Clippy Seizes the Opportunity To Control Me.

Corrupted Clippy – my eating disordered thoughts – has taken total advantage of my horrendous week. I started the week challenging food fears and eating cheesy hot cross buns, and then, well, fell off a cliff with my eating. I’m not even hungry, in fact, my stomach has been in agony due to the constant meltdowns giving me severe acid reflux. It hurts to drink water.

I have been eating and drinking still, but everything is difficult, it’s a battle to eat a bare minimum and there has been a decline in my intake. I am tempted to skip what I even consider a bare minimum, and go as long as possible without eating.

I’m just spiralling and I now feel powerless to stop it. I feel like I’m watching myself, a passenger in my own body. I don’t have any energy to fight back, my brain screams at me to give up and I don’t have it in me to fight Clippy too. I am just surviving day to day. I wake up everyday with the hope that today I feel better, but I don’t. It’s another day of survival.

A Day in the Black Hole

Today I got up, and there was a smile. My son bought me a Jellycat cow to cheer me up, and he has one too. I called mine Moofasa, after our Minecraft cows. Once, back when I was still me, I played Minecraft with my son, and travelled miles to find him a mooshroom cow. I finally found one, thousands of blocks away and travelled land and sea to bring him home, through thunderstorms, and night time horrors of exploding creepers.

Moofasa

After two whole Minecraft day cycles, just as I was on the last stretch home, my son found a mooshroom… really close to base. Due to everything I had been through with my cow, I had bonded with him, and named him Moofasa. My son called his Moofrey, and we laughed about how I went miles just to find him a cow when there was one really close to our base.
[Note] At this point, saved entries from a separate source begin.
Fixpoint lex (st : LexState) (cs : list ascii) (out : list Token)
  : option (list Token) :=
  match cs with
  | [] =>
      match st with
      | LIdle => Some (rev out)
      | LNumber p a => if complete p then Some (rev (finish a :: out)) else None
      | _ => None
      end
  | c :: cs' =>
      match lex_step st c with
      | Some (st', ts) => lex st' cs' (rev ts ++ out)
      | None => None
      end
  end.

(** The enclosing containers of the value being read, innermost first. *)
Inductive Frame :=
| FArray (done : list Value)
| FObject (done : list (string * Value)) (key : string).

Inductive ParseState :=
| PValue (stack : list Frame)
| PArrayOpen (stack : list Frame)
| PObjectOpen (stack : list Frame)
| PArrayNext (stack : list Frame) (done : list Value)
| PObjectNext (stack : list Frame) (done : list (string * Value))
| PKey (stack : list Frame) (done : list (string * Value))
| PColon (stack : list Frame) (done : list (string * Value)) (key : string)
| PDone (v : Value).

(** A value is complete: hand it to the innermost container. *)
Definition reduce (v : Value) (stack : list Frame) : ParseState :=
  match stack with
  | [] => PDone v
  | FArray done :: stack' => PArrayNext stack' (v :: done)
  | FObject done k :: stack' => PObjectNext stack' ((k, v) :: done)
  end.

Definition value_token (stack : list Frame) (t : Token) : option ParseState :=
  match t with
  | TStr s => Some (reduce (Str s) stack)
  | TNum d => Some (reduce (Number d) stack)
  | TTrue => Some (reduce (Bool true) stack)
  | TFalse => Some (reduce (Bool false) stack)
  | TNull => Some (reduce Null stack)
  | TLBracket => Some (PArrayOpen stack)
  | TLBrace => Some (PObjectOpen stack)
  | TRBrace | TRBracket | TColon | TComma => None
  end.

Definition parse_step (st : ParseState) (t : Token) : option ParseState :=
  match st, t with
  | PValue stack, _ => value_token stack t
  | PArrayOpen stack, TRBracket => Some (reduce (Array []) stack)
  | PArrayOpen stack, _ => value_token (FArray [] :: stack) t
  | PObjectOpen stack, TRBrace => Some (reduce (Object []) stack)
  | PObjectOpen stack, TStr k => Some (PColon stack [] k)
  | PObjectOpen _, _ => None
  | PArrayNext stack done, TComma => Some (PValue (FArray done :: stack))
  | PArrayNext stack done, TRBracket => Some (reduce (Array (rev done)) stack)
  | PArrayNext _ _, _ => None
  | PObjectNext stack done, TComma => Some (PKey stack done)
  | PObjectNext stack done, TRBrace => Some (reduce (Object (rev done)) stack)
  | PObjectNext _ _, _ => None
  | PKey stack done, TStr k => Some (PColon stack done k)
  | PKey _ _, _ => None
  | PColon stack done k, TColon => Some (PValue (FObject done k :: stack))
  | PColon _ _ _, _ => None
  | PDone _, _ => None
  end.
The Jellycat cows my son bought, are a representation of us playing Minecraft together. I smiled thinking about it, and of course because of the kindness of my son buying me a Jellycat cow. But it faded, and I cried, for not being able to hold on to that feeling. This cow, became another reminder of who I used to be. I love Moofasa still, I’m hugging him right now, I just wish I was still that person.

I tried self care afterward for feeling so broken, I had a bath, and did my hair all nice so I could film a little video of me unboxing the cow. It’s just so unfair that it doesn’t fix anything. That no amount of effort, no amount of trying, no amount of candles, baths, or fake-it-til-you-make-it can snap me out of this. I WISH that is how it worked, so I could be present with those lovely memories and feelings of playing Minecraft with my son.
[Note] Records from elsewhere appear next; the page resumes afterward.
(* ------------------------------------------------------------------ *)
(** ** Devices, channels, attributes ([iio_types.h]) *)

(** Modelled from the spec: [struct iio_ch_info] of [iio_types.h], which
    is not among the sources: the channel context, made of the numeric
    channel id and the direction, in the order [iio.c] initialises it. *)
Record iio_ch_info : Type := { ch_num : Z; ci_ch_out : bool }.

(** The four bulk-transfer callbacks of an interface. *)
Inductive bulk_op : Type :=
| TransferDevToMem | ReadData | TransferMemToDev | WriteData.

(** A handler invocation, as the dispatcher makes it: the attribute whose
    handler is called, the length argument and the channel argument; stores
    also record the offset in the caller's buffer their data pointer has;
    bulk callbacks record the device, the offset, the byte count and the
    mask they are given. *)
Inductive handler_call : Type :=
| ShowCall (attr : string) (len : Z) (channel : option iio_ch_info)
| StoreCall (attr : string) (off : Z) (len : Z) (channel : option iio_ch_info)
| BulkCall (op : bulk_op) (device : string) (offset bytes_count mask : Z).

Section Devices.

(** The state behind a [void *dev_instance]. *)
Variable Dev : Type.

(** Modelled from the spec: [struct iio_attribute] of [iio_types.h],
    which is not among the sources, with the fields [iio.c] uses: a name, a
    show handler and a store handler.  [show] gets the device, the output
    array as it is, the length and the channel, and returns its [ssize_t]
    result, the array as it leaves it and the device; [store] gets the
    bytes at its data pointer. *)
Record iio_attribute : Type := {
  attr_name : string;
  show : Dev -> list Z -> Z -> option iio_ch_info -> Z * list Z * Dev;
  store : Dev -> list Z -> Z -> option iio_ch_info -> Z * Dev
}.

(** Modelled from the spec: [struct iio_channel] of [iio_types.h], with
    the fields [iio.c] uses: name, direction flag, attribute list. *)
Record iio_channel : Type := {
  ch_name : string;
  ch_out : bool;
  ch_attributes : option (list iio_attribute)
}.

(** Modelled from the spec: [struct iio_device] of [iio_types.h], with
    the fields [iio.c] uses: channel count, channels, device attributes. *)
Record iio_device : Type := {
  num_ch : Z;
  channels : option (list iio_channel);
  attributes : option (list iio_attribute)
}.

(** Modelled from the spec: [struct iio_interface] of [iio.h], which is
    not among the sources, with the fields [iio.c] uses: the device name,
    the instance handle (an address), the descriptor, the current channel
    mask and the optional callbacks: the four of the bulk transfers and
    [get_xml], which is given the descriptor and hands out a text through
    its first argument.  A callback that is [None] is a NULL pointer. *)
Record iio_interface : Type := {
  name : string;
  dev_instance : nat;
  iio : option iio_device;
  ch_mask : Z;
  transfer_dev_to_mem : option (Dev -> Z -> Z -> Z * Dev);
  read_data : option (Dev -> list Z -> Z -> Z -> Z -> Z * list Z * Dev);
  transfer_mem_to_dev : option (Dev -> Z -> Z -> Z * Dev);
  write_data : option (Dev -> list Z -> Z -> Z -> Z -> Z * Dev);
  get_xml : option (option iio_device -> Z * string)
}.

Definition set_ch_mask (m : Z) (i : iio_interface) : iio_interface :=
  {| name := name i; dev_instance := dev_instance i; iio := iio i;
     ch_mask := m;
     transfer_dev_to_mem := transfer_dev_to_mem i; read_data := read_data i;
     transfer_mem_to_dev := transfer_mem_to_dev i; write_data := write_data i;
     get_xml := get_xml i |}.

(** The global [iio_interfaces]: NULL, a live registry with its array of
    interfaces, a pointer to storage that is no longer valid, or a
    registry whose count is zero and whose array was freed. *)
Inductive registry : Type :=
| RegNull
| RegLive (interfaces : list iio_interface)
| RegInvalid
| RegEmptied.

(** What the functions of [iio.c] work on: the global registry, the
    device instances by address, the stack area [local_buf] occupies, and
    the handler calls made so far. *)
Record world : Type := {
  iio_interfaces : registry;
  devices : nat -> Dev;
  stack : list Z;
  calls : list handler_call
}.

Definition set_registry (r : registry) (w : world) : world :=
  {| iio_interfaces := r; devices := devices w; stack := stack w; calls := calls w |}.

Definition set_device (p : nat) (d : Dev) (w : world) : world :=
  {| iio_interfaces := iio_interfaces w;
     devices := fun q => if Nat.eqb q p then d else devices w q;
     stack := stack w; calls := calls w |}.

Definition set_stack (s : list Z) (w : world) : world :=
  {| iio_interfaces := iio_interfaces w; devices := devices w; stack := s; calls := calls w |}.

Definition log_calls (cs : list handler_call) (w : world) : world :=
  {| iio_interfaces := iio_interfaces w; devices := devices w; stack := stack w;
     calls := calls w ++ cs |}.

(* ---------------------------------------------------------------- *)
(** *** Lookups *)

(** The largest value of the [int16_t] that indexes the arrays of
    channels and of attributes. *)
Definition INT16_MAX : Z := 32767.

(** The search loops of [iio_get_channel_id] and [iio_get_attribute_id]:
    element [i] is read, then tested.  The index is an [int16_t]: past
    [INT16_MAX] its increment wraps and the array is read in front of its
    first element. *)
Fixpoint find_index {A} (f : A -> bool) (l : list A) (i : Z) : outcome (option Z) :=
  if INT16_MAX <? i then Undef OutOfBounds
  else match l with
       | [] => Ret None
       | x :: r => if f x then Ret (Some i) else find_index f r (i + 1)
       end.

Definition iio_get_channel_id (channel : string)
    (chans : option (list iio_channel)) (out : bool) : outcome Z :=
  match chans with
  | None => Undef NullDereference
  | Some [] => Ret (- EINVAL)
  | Some l =>
      found <- find_index (fun c => String.eqb channel (ch_name c)
                                    && Bool.eqb (ch_out c) out) l 0;;
      match found with
      | Some i => Ret i
      | None => Ret (- ENOENT)
      end
  end.

Definition iio_get_attribute_id (attr : string)
    (attrs : option (list iio_attribute)) : outcome Z :=
  match attrs with
  | None => Undef NullDereference
  | Some [] => Ret (- EINVAL)
  | Some l =>
      found <- find_index (fun a => String.eqb attr (attr_name a)) l 0;;
      match found with
      | Some i => Ret i
      | None => Ret (- ENOENT)
      end
  end.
I wish the Instagram version of depression was how it really was, but unfortunately, that is aesthetically packaged stigma and you don’t get over it in one day just because you had a bath. I know this, but, seeing it EVERYDAY and having it in my inbox, makes me feel so alone and broken for not being able to snap out of it.

So I came here and started typing, because I need one place where I can just exist as I am. Writing here on my blog, is the one thing I can do that still helps me.
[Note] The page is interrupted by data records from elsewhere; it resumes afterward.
(** * cs-case-simulator: the server actions of [src/lib/actions.ts]

    A shallow embedding of the server actions (case unboxing, persistence
    of unboxing events, history queries and the visitor cookie) together
    with the properties the specification states about them.

    Conventions of the embedding
    - JavaScript strings are [string]; only code units below 256 occur.
    - A server action is an [Action]: a function of the [World] (cookie
      jar, [items] table, console, promises handed to [waitUntil], ...)
      returning an [Outcome] (a value or a thrown exception) and the new
      world.  [await] of a call is sequencing; the one promise that is not
      awaited (the argument of [waitUntil]) is kept in the world.
    - What the module imports and this file cannot see (the catalog, the
      item-selection helper, the failures of the database driver, the
      entropy of [crypto.randomUUID]) is a [Variable] of the section
      [Actions]. *)

From Stdlib Require Import ZArith NArith Ascii String List Lia.
From stdpp Require Import base option list strings gmap sorting.

Local Open Scope string_scope.
Local Open Scope Z_scope.

(* ===================================================================== *)
(** ** Regular expressions of the shape used by the source

    The only regular expression of the module is
    [/^[0-9a-f]{8}-[0-9a-f]{4}-[0-5][0-9a-f]{3}-[089ab][0-9a-f]{3}-[0-9a-f]{12}$/i]:
    an anchored sequence of atoms, each with a fixed repetition count. *)

Module Regex.

(** A bracket expression, as the list of its ranges ([x] alone is the
    range [x-x]). *)
Definition Class := list (ascii * ascii).

Inductive Atom :=
| Lit (c : ascii)
| OneOf (cls : Class).

(** [^ a1{n1} a2{n2} ... $], with the [i] flag or without. *)
Record Pattern := {
  atoms : list (Atom * nat);
  ignoreCase : bool
}.

Definition code (c : ascii) : N := N_of_ascii c.

(** Canonicalize of the [i] flag (no [u] flag): the upper-case form. *)
Definition canonicalize (c : ascii) : ascii :=
  if ((code "a" <=? code c) && (code c <=? code "z"))%N
  then ascii_of_N (code c - 32)
  else c.

Definition same_char (i : bool) (a b : ascii) : bool :=
  if i then Ascii.eqb (canonicalize a) (canonicalize b) else Ascii.eqb a b.

(** The members of a range, in order. *)
Definition members (r : ascii * ascii) : list ascii :=
  (fun k => ascii_of_N (code (fst r) + N.of_nat k)%N)
    <$> seq 0 (N.to_nat (code (snd r) + 1 - code (fst r))).

Definition class_matches (i : bool) (cls : Class) (c : ascii) : bool :=
  existsb (fun r => existsb (fun m => same_char i m c) (members r)) cls.

Definition atom_matches (i : bool) (a : Atom) (c : ascii) : bool :=
  match a with
  | Lit l => same_char i l c
  | OneOf cls => class_matches i cls c
  end.

(** [a{n}] at the head of [s]: the rest of the input, when it matches. *)
Fixpoint repeat_match (i : bool) (a : Atom) (n : nat) (s : list ascii)
  : option (list ascii) :=
  match n with
  | O => Some s
  | S n' =>
      match s with
      | c :: s' => if atom_matches i a c then repeat_match i a n' s' else None
      | [] => None
      end
  end.

Fixpoint match_atoms (i : bool) (p : list (Atom * nat)) (s : list ascii) : bool :=
  match p with
  | [] => match s with [] => true | _ => false end
  | (a, n) :: p' =>
      match repeat_match i a n s with
      | Some rest => match_atoms i p' rest
      | None => false
      end
  end.

(** [RegExp.prototype.test]. *)
Definition test (p : Pattern) (s : string) : bool :=
  match_atoms (ignoreCase p) (atoms p) (list_ascii_of_string s).

End Regex.

(** The bracket expressions of the source. *)
Definition hex_class : Regex.Class := [("0", "9"); ("a", "f")]%char.
Definition version_class : Regex.Class := [("0", "5")]%char.
Definition variant_class : Regex.Class :=
  [("0", "0"); ("8", "8"); ("9", "9"); ("a", "a"); ("b", "b")]%char.

Definition uuid_regex : Regex.Pattern :=
  {| Regex.atoms :=
       [ (Regex.OneOf hex_class, 8%nat); (Regex.Lit "-", 1%nat);
         (Regex.OneOf hex_class, 4%nat); (Regex.Lit "-", 1%nat);
         (Regex.OneOf version_class, 1%nat); (Regex.OneOf hex_class, 3%nat);
         (Regex.Lit "-", 1%nat);
         (Regex.OneOf variant_class, 1%nat); (Regex.OneOf hex_class, 3%nat);
         (Regex.Lit "-", 1%nat);
         (Regex.OneOf hex_class, 12%nat) ];
     Regex.ignoreCase := true |}.

(** [isValidUUID] of [getOrCreateUnboxerIdCookie]. *)
Definition isValidUUID (value : string) : bool := Regex.test uuid_regex value.

(* ===================================================================== *)
(** ** [crypto.randomUUID]

    The platform function, after RFC 4122 section 4.4: sixteen random
    octets, the version nibble forced to 4 and the two variant bits to
    [10], printed in lower-case hexadecimal as 8-4-4-4-12.  The sixteen
    octets are the low 128 bits of the entropy [r]. *)

Module Crypto.

Definition octet (r : N) (k : nat) : N :=
  N.land (N.shiftr r (8 * N.of_nat k)) 255.

Definition octets (r : N) : list N := octet r <$> seq 0 16.

Definition set_version (b : N) : N := N.lor (N.land b 15) 64.
Definition set_variant (b : N) : N := N.lor (N.land b 63) 128.

Definition stamp (bs : list N) : list N :=
  alter set_variant 8%nat (alter set_version 6%nat bs).

Definition hex_digit (n : N) : ascii :=
  nth (N.to_nat n) (list_ascii_of_string "0123456789abcdef") "0"%char.

Definition hex_octet (b : N) : list ascii :=
  [hex_digit (N.shiftr b 4); hex_digit (N.land b 15)].

Definition hex (bs : list N) : list ascii := bs ≫= hex_octet.

Definition format (bs : list N) : string :=
  string_of_list_ascii
    (hex (take 4 bs) ++ "-"%char ::
     hex (take 2 (drop 4 bs)) ++ "-"%char ::
     hex (take 2 (drop 6 bs)) ++ "-"%char ::
     hex (take 2 (drop 8 bs)) ++ "-"%char ::
     hex (take 6 (drop 10 bs))).

Definition randomUUID (r : N) : string := format (stamp (octets r)).

End Crypto.

(* ===================================================================== *)
(** ** Data model *)

(** A property typed [T | null] that may also be missing ([p?: T | null]). *)
Inductive Nullish (A : Type) :=
| Undefined
| Null
| Defined (a : A).
Arguments Undefined {A}.
Arguments Null {A}.
Arguments Defined {A} a.

(** [x ?? d] *)
Definition coalesce {A} (x d : Nullish A) : Nullish A :=
  match x with
  | Defined a => Defined a
  | Undefined | Null => d
  end.

(** A result typed [T | false]. *)
Inductive OrFalse (A : Type) :=
| Value (a : A)
| JsFalse.
Arguments Value {A} a.
Arguments JsFalse {A}.

(** [ItemType]: the fields the module reads. *)
Record Rarity := { rarity_name : string }.

Record ItemType := {
  item_id : string;
  item_name : string;
  item_rarity : Rarity;
  item_phase : Nullish string;
  item_image : string
}.

(** The case fields the module reads: [{ id, name, image }]. *)
Record CaseInfo := {
  case_id : string;
  case_name : string;
  case_image : string
}.

(** One element of the argument of [addItemsToDB]. *)
Record Payload := {
  caseData : CaseInfo;
  itemData : ItemType
}.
At least I still have the love for my son, the reason I keep doing the things I’m doing even though they feel futile and pointless. The other lights in the dark are fading, but I keep reaching anyway — hoping one day, I’ll find the dimmer switch. Until then, you can find me hugging my adorable new cow.

“Mirror in the bathroom recompense
For all my crimes of self defense
Cures you whisper make no sense
Drift gently into mental illness”

One thought on “Grief Therapy Is Over – I Wish My Depression Was

  1. I think about you and your sweet son every day. ❤ You’re both magical. Even when you feel you’ve lost it all to depression, I still see a sparkle. You’re kind, creative, and charming, and your depression doesn’t dull any of that to outsiders. But I know it makes you feel like a shell of who you once were, and I wish so desperately I could help with that. I’ve been there too, sometimes for years. Going on despite what you’re facing is incredibly strong and selfless – I admire that so much. Please keep reaching, my friend. You have a whole army of Barts behind you!